Respiré. Hondo y pausado.

Miré en todas direcciones y la pared me pareció la opción más lógica para intentar levantarme, con
mis manos apoyadas en el suelo traté de empujar mi cuerpo hasta la pared, cada movimiento que
realizaba, torpe y pesado, era acompañado por un grito agudo y desgarrador, nuevamente sentí
nauseas, ganas de vomitar, sólo me había arrastrado centímetros, mi rodilla se había hinchado y
tomado un violáceo color.

Fue allí donde pude darme cuenta que mi tormento apenas empezaba, cuando arrastré mi cuerpo
por encima de la hojarasca, removí un grupo de marabuntas que se encontraban formando una
pequeña bola, unidas pata a pata, mis gritos y movimientos había alertado a las mismas a que
algo estaba ocurriendo, una oportunidad para ellas y una desgracia latente para mí.

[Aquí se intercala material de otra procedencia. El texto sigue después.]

(* ===== verification/CliGames.v ===== *)
(** * The games of the command line interface

    Models the rest of [src/poker/cli_ui.py]: the parsing of the agents of a
    game and the loops that play it.  [run_game], [run_cpu_only_game] and
    [run_agent_only_mode] drive the engine the same way: while the betting is
    open ask the player on turn, then go to the next phase, and at the showdown
    share out the pot.  The loops of the program have no bound of their own; the
    model gives the betting loop a number of turns ([fuel]) and ends with
    [OutOfFuel] when they are used up.  A hand has five phases at most, so
    that the loop over them needs no more turns. *)
From stdpp Require Import strings.
From S2P Require Import Prelude Py Json GameModels PlayerModels Evaluator GameHistory Game Showdown.
From S2P Require Import Cli.

(** ** The agents of a game *)

Module AgentsConfig.

Definition fallback_agents : list pystr :=
  [u "team1_agent"; u "team2_agent"; u "team3_agent"; u "team4_agent"; u "beginner_agent"].

(** One specification, [name:count] *)
Definition parse_spec (available_agents : list pystr) (agent_spec : pystr) :
    result (pystr * nat) :=
  let agent_spec := strip agent_spec in
  if negb (contains agent_spec (u ":")) then Raise ValueError
  else
    agent_name ← nth_item (split_max 1 (u ":") agent_spec) 0;
    count_str ← nth_item (split_max 1 (u ":") agent_spec) 1;
    let agent_name := strip agent_name in
    if negb (bool_decide (agent_name ∈ available_agents)) then Raise ValueError
    else
      match int_of_str (strip count_str) with
      | Raise _ => Raise ValueError
      | Ok count => if count <=? 0 then Raise ValueError else Ok (agent_name, Z.to_nat count)
      end.

Definition player_config (agent_name : pystr) (player_id : nat) : PokerGame.config :=
  PokerGame.Config (Some (u "llm_api")) None (Some agent_name)
    (Some (u "player_" ++ str_of_nat player_id)).

(** The loop over the specifications, from the next player's number on *)
Fixpoint parse_specs (available_agents : list pystr) (player_id : nat) (specs : list pystr) :
    result (list PokerGame.config) :=
  match specs with
  | [] => Ok []
  | agent_spec :: rest =>
      '(agent_name, count) ← parse_spec available_agents agent_spec;
      player_configs ← parse_specs available_agents (player_id + count) rest;
      Ok ((player_config agent_name <$> seq player_id count) ++ player_configs)
  end.

(** [found] is the list of agents in the directory. *)
Definition parse_agents_config (found : list pystr) (agents_config : pystr) :
    result (list PokerGame.config) :=
  let available_agents := match found with [] => fallback_agents | _ => found end in
  player_configs ← parse_specs available_agents 0 (split (u ",") agents_config);
  if (length player_configs <? 2)%nat then Raise ValueError
  else if (10 <? length player_configs)%nat then Raise ValueError
  else Ok player_configs.

Definition get_agent_type_for_player (p : player) (player_configs : list PokerGame.config) :
    pystr :=
  let by_player :=
    match Player.kind p with
    | LLMApiPlayer app_name _ => app_name
    | LLMPlayer model => u "llm(" ++ model ++ u ")"
    | _ => if startswith (Player.name p) (u "CPU") then u "random" else u "unknown"
    end in
  match player_configs !! Player.id p with
  | Some config => match PokerGame.cfg_agent_id config with
                   | Some (c :: cs) => c :: cs
                   | _ => by_player
                   end
  | None => by_player
  end.
End AgentsConfig.

(** ** Sessions *)

(** [player_stats[name]] *)
Record stats := Stats {
  hands_won : Z; total_winnings : Z; hands_played : Z; agent_type : pystr }.

#[export] Instance stats_eta : Eta stats := λ s,
  Stats (hands_won s) (total_winnings s) (hands_played s) (agent_type s).

(** [decisions] counts the calls of [make_decision]; the last two fields are the
    local variables of [run_agent_only_mode] and [run_cpu_only_game]. *)
Record session := Session {
  game : PokerGame.t;
  lines : list line;
  decisions : nat;
  hand_count : nat;
  player_stats : list (pystr * stats) }.

#[export] Instance session_eta : Eta session := λ s,
  Session (game s) (lines s) (decisions s) (hand_count s) (player_stats s).

Definition on_game {A} (m : M PokerGame.t A) : M session A := λ s,
  let '(r, g) := m (game s) in (r, s <| game := g |>).
Definition on_lines {A} (m : M (list line) A) : M session A := λ s,
  let '(r, ls) := m (lines s) in (r, s <| lines := ls |>).

(** How a game ends: its loop comes to the end, a person leaves it, an interrupt,
    an exception, or agents that could not be parsed. *)
Inductive ending := Completed | Quit | Interrupted | Failed (e : exn) | NotStarted.

(** [except KeyboardInterrupt: ... except Exception: ...] *)
Definition guarded (m : M session ending) : M session ending := λ s,
  match m s with
  | (Raise KeyboardInterrupt, s) => (Ok Interrupted, s)
  | (Raise OutOfFuel, s) => (Raise OutOfFuel, s)
  | (Raise e, s) => (Ok (Failed e), s)
  | r => r
  end.

Module Games.
Import PokerGame PokerUI AgentsConfig.

Section Games.
Variable make_decision : nat → player → GameState.t → result decision.
Variable shuffle : nat → Deck.t → Deck.t.
(** What [random.randint(0, n)] returns for the first button *)
Variable randint : nat → nat.

(** ** A turn *)

Definition act (player_id : nat) (d : decision) : M session bool := λ s,
  let '(success, g) :=
    process_player_action player_id (d_action d) (d_amount d) (game s) in
  (Ok success, s <| game := g |>).

(** The turn of a player that is not a person: a decision that is not accepted
    is a fold. *)
Definition auto_turn (p : player) : M session () :=
  s ← get;
  game_state ← lift (get_llm_game_state (Player.id p) (game s));
  modify (λ s, s <| decisions ::= S |>) ;;
  d ← lift (make_decision (decisions s) p game_state);
  success ← act (Player.id p) d;
  if success : bool then mret tt
  else (_ ← act (Player.id p) (Decision (u "fold") 0); mret tt).

(** The turn of any player in [run_game] *)
Definition game_turn (p : player) : M session () :=
  s ← get;
  _ ← lift (display_game_state 0 (game s));
  if bool_decide (Player.kind p = HumanPlayer) then
    d ← on_lines (get_human_action (Player.id p) (game s));
    success ← act (Player.id p) d;
    if success : bool then mret tt else (_ ← on_lines input; mret tt)
  else auto_turn p.

(** ** The loops of a hand *)

Fixpoint betting_loop (turn : player → M session ()) (fuel : nat) : M session () :=
  s ← get;
  if betting_round_complete (game s) then mret tt
  else
    match fuel with
    | O => raise OutOfFuel
    | S fuel =>
        current_player ← lift (nth_item (players (game s)) (current_player_index (game s)));
        (if negb (has_status ACTIVE current_player)
         then modify (λ s, s <| game ::= advance_to_next_player |>)
         else turn current_player) ;;
        betting_loop turn fuel
    end.

(** [self.game.current_phase not in [GamePhase.SHOWDOWN, GamePhase.FINISHED]] *)
Definition betting_phase (g : t) : bool :=
  match current_phase g with SHOWDOWN | FINISHED => false | _ => true end.

(** The main loop of a hand; [confirm] is what is asked before a new phase, and
    the loop returns [false] when the game is left there. *)
Fixpoint phase_loop (turn : player → M session ()) (confirm : M session bool)
    (fuel phases : nat) : M session bool :=
  s ← get;
  if negb (betting_phase (game s)) then mret true
  else
    match phases with
    | O => raise OutOfFuel
    | S phases =>
        betting_loop turn fuel ;;
        go_on ← confirm;
        if negb go_on then mret false
        else
          advanced ← on_game advance_to_next_phase;
          if advanced : bool then phase_loop turn confirm fuel phases else mret true
    end.

Definition start_hand : M session () :=
  s ← get; on_game (start_new_hand (shuffle (S (hand_number (game s))))).

(** [while not is_game_over() and hand_count < max_hands], [remaining] hands
    before the limit; [hand] returns [false] for a [break]. *)
Fixpoint hands_loop (hand : M session bool) (remaining : nat) : M session () :=
  s ← get;
  if is_game_over (game s) then mret tt
  else
    match remaining with
    | O => mret tt
    | S remaining => go_on ← hand;
                     if go_on : bool then hands_loop hand remaining else mret tt
    end.

(** ** Computer players only *)

(** [n % interval == 0] *)
Definition is_multiple (n : nat) (interval : Z) : result bool :=
  if interval =? 0 then Raise ZeroDivisionError else Ok (Z.of_nat n mod interval =? 0).

Definition cpu_hand (display_interval : Z) (fuel : nat) : M session bool :=
  modify (λ s, s <| hand_count ::= S |>) ;;
  start_hand ;;
  s ← get;
  if bool_decide (current_phase (game s) = FINISHED) then mret false
  else
    shown ← lift (is_multiple (hand_count s) display_interval);
    _ ← lift (if shown : bool then display_game_state 0 (game s) else Ok []);
    _ ← phase_loop auto_turn (mret true) fuel 5;
    s ← get;
    if bool_decide (current_phase (game s) = SHOWDOWN)
    then _ ← on_game Showdown.conduct_showdown; mret true
    else mret true.

Definition run_cpu_only_game (max_hands display_interval : Z) (fuel : nat) : M session ending :=
  on_game (put (PokerGame.new (shuffle 0) 10 20 2000)) ;;
  on_game (setup_cpu_only_game (randint 3)) ;;
  modify (λ s, s <| hand_count := 0%nat |>) ;;
  guarded (hands_loop (cpu_hand display_interval fuel) (Z.to_nat max_hands) ;; mret Completed).

(** The winner it announces at the end, if anybody is left *)
Definition cpu_winner (g : t) : option player :=
  max_by Player.chips (filter (λ p, not_busted p) (players g)).

(** ** A person against the computer *)

Definition confirm_phase : M session bool :=
  s ← get;
  if existsb (λ p, has_status ACTIVE p && bool_decide (Player.kind p = HumanPlayer))
       (players (game s))
  then on_lines ask_next_phase
  else mret true.

Fixpoint game_loop (fuel hands : nat) : M session ending :=
  s ← get;
  if is_game_over (game s) then mret Completed
  else
    match hands with
    | O => raise OutOfFuel
    | S hands =>
        start_hand ;;
        s ← get;
        if bool_decide (current_phase (game s) = FINISHED) then mret Completed
        else
          go_on ← phase_loop game_turn confirm_phase fuel 5;
          if negb go_on then mret Quit
          else
            s ← get;
            (if bool_decide (current_phase (game s) = SHOWDOWN) then
               results ← on_game Showdown.conduct_showdown;
               s ← get;
               _ ← lift (display_game_state 0 (game s));
               _ ← on_lines input; mret tt
             else mret tt) ;;
            continue ← on_lines ask_continue_game;
            if continue : bool then game_loop fuel hands else mret Completed
    end.

(** [display_welcome_message] waits for a line, outside of the handlers. *)
Definition run_game (fuel hands : nat) : M session ending :=
  _ ← on_lines input;
  on_game (put (PokerGame.new (shuffle 0) 10 20 2000)) ;;
  on_game (setup_default_game (randint 3)) ;;
  guarded (game_loop fuel hands).

(** ** Agents only *)

Definition initial_stats (player_configs : list config) (g : t) : list (pystr * stats) :=
  foldl (λ d p, dict_set (Player.name p)
                  (Stats 0 0 0 (get_agent_type_for_player p player_configs)) d)
    [] (players g).

(** [player_stats[name]...] is changed by [f]. *)
Definition update_stats (name : pystr) (f : stats → stats) : M session () :=
  s ← get;
  st ← lift (dict_item name (player_stats s));
  put (s <| player_stats := dict_set name (f st) (player_stats s) |>).

Definition count_hand : M session () :=
  s ← get;
  for_each (players (game s)) (λ p,
    if not_busted p then
      update_stats (Player.name p)
        (λ st, st <| hands_played := Z.of_nat (hand_count s) |>)
    else mret tt).

Definition count_wins (results : showdown_result) : M session () :=
  s ← get;
  for_each (sr_results results) (λ r,
    match get_player (po_player_id r) (game s) with
    | None => mret tt
    | Some winner_player =>
        update_stats (Player.name winner_player)
          (λ st, st <| hands_won ::= λ n, n + 1 |>
                    <| total_winnings ::= λ n, n + po_winnings r |>)
    end).

Definition agent_hand (fuel : nat) : M session bool :=
  modify (λ s, s <| hand_count ::= S |>) ;;
  count_hand ;;
  start_hand ;;
  s ← get;
  if bool_decide (current_phase (game s) = FINISHED) then mret false
  else
    _ ← phase_loop auto_turn (mret true) fuel 5;
    s ← get;
    if bool_decide (current_phase (game s) = SHOWDOWN)
    then results ← on_game Showdown.conduct_showdown; count_wins results ;; mret true
    else mret true.

Definition run_agent_only_mode (found : list pystr) (max_hands : Z) (agents_config : pystr)
    (fuel : nat) : M session ending :=
  match parse_agents_config found agents_config with
  | Raise _ => mret NotStarted
  | Ok player_configs =>
      on_game (put (PokerGame.new (shuffle 0) 10 20 2000)) ;;
      on_game (setup_configurable_game_with_models randint player_configs) ;;
      modify (λ s, s <| player_stats := initial_stats player_configs (game s) |>
                     <| hand_count := 0%nat |>) ;;
      guarded (hands_loop (agent_hand fuel) (Z.to_nat max_hands) ;; mret Completed)
  end.
End Games.

(** ** The results of a game of agents *)

(** The final ranking, and the profit it shows *)
Definition final_rankings (g : t) : list player := sort_desc_by Player.chips (players g).
Definition profit (g : t) (p : player) : Z := Player.chips p - initial_chips g.
Definition most_profitable (g : t) : option player := max_by (profit g) (final_rankings g).
Definition best_player (player_stats : list (pystr * stats)) : option (pystr * stats) :=
  max_by (λ kv, hands_won kv.2) player_stats.
Definition total_wins (player_stats : list (pystr * stats)) : Z :=
  sum_by (λ kv, hands_won kv.2) player_stats.

(** The statistics of the players of one agent, as written to the file *)
Record agent_stats := AgentStats {
  as_players : Z; as_total_chips : Z; as_total_wins : Z; as_total_winnings : Z;
  as_total_hands : Z }.

(** [next((p for p in self.game.players if p.name == player_name), None)] *)
Definition player_named (name : pystr) (g : t) : option player :=
  find_first (λ p, bool_decide (Player.name p = name)) (players g).

Definition add_agent_stats (g : t) (d : list (pystr * agent_stats)) (kv : pystr * stats) :
    list (pystr * agent_stats) :=
  let '(name, st) := kv in
  let a := default (AgentStats 0 0 0 0 0) (dict_get (agent_type st) d) in
  dict_set (agent_type st)
    (AgentStats (as_players a + 1)
       (as_total_chips a + match player_named name g with
                           | Some p => Player.chips p
                           | None => 0
                           end)
       (as_total_wins a + hands_won st) (as_total_winnings a + total_winnings st)
       (as_total_hands a + hands_played st)) d.

Definition agent_results (player_stats : list (pystr * stats)) (g : t) :
    list (pystr * agent_stats) :=
  foldl (add_agent_stats g) [] player_stats.
End Games.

En instantes sentí un enjambre de filosas mandíbulas hincadas en mí, se extendían desde el
nido en forma de sombrilla, y cada una que se tropezaba con mi cuerpo, realizaba su feroz
ataque. En segundos toda mi pierna estaba cubierta de guerreras negras que atacaban como
millones de agujas encajándose en la piel.
-Auxilio, Auxilio –Grité.
Me sentí aterrado y solo ante mis atacantes, el dolor de la rodilla pasó a segundo plano. Hundí
mis manos en la hojarasca para tratar de levantarme, el dolor era tal, que sentí asfixiarme, la
horda marabunta, atacaban mis manos al punto de adormecerlas, había profanado su habitat y
ahora debía pagar.
Con las extremidades inutilizadas bajo el ataque, pude sentir la verdadera definición de
hormigueo en el cuerpo, subían dentro de mí por el abdomen, pecho y tráquea; sus mandíbulas
no estaban hechas para romper mis carnes, pero si causaban hinchazón por la ponzoña al dejar
sus cráneos enterrados en la dermis, desprendidos de sus cuerpos en su intentó por devorar
mis carnes.
Ya no sentí nada. Todo se silenció de repente, las náuseas volvían espasmódicamente, por un
momento sólo mi olfato funcionó perfectamente, un revuelto hedor dejaba escapar la hojarasca,
mezclada con mi sangre. En mi último grito, sentí el sabor de las patas negras y alargadas
hormigas que se metían por la boca, era un muñón de carne devorado por la naturaleza. Las
tropas ingresaron por mis orejas y segundos después empecé a convulsionar, no existía el dolor,
miedo ni angustia.
Lo último que mis ojos llenos de patas negras pudieron ver, fue el intento de mi cuñado de quitar
con un trapo la marabunta y mi esposa desesperada moviendo los labios como gritando,
atrapando a mi hijo que intentaba ir a mi encuentro, antes de caer por completo en la oscuridad
del adiós que no pude soltar, vi el sol que se colaba entre el techo carcomido, mostrándome la
dueña del celaje, que ahora se hacía mi eterna compañera, la muerte.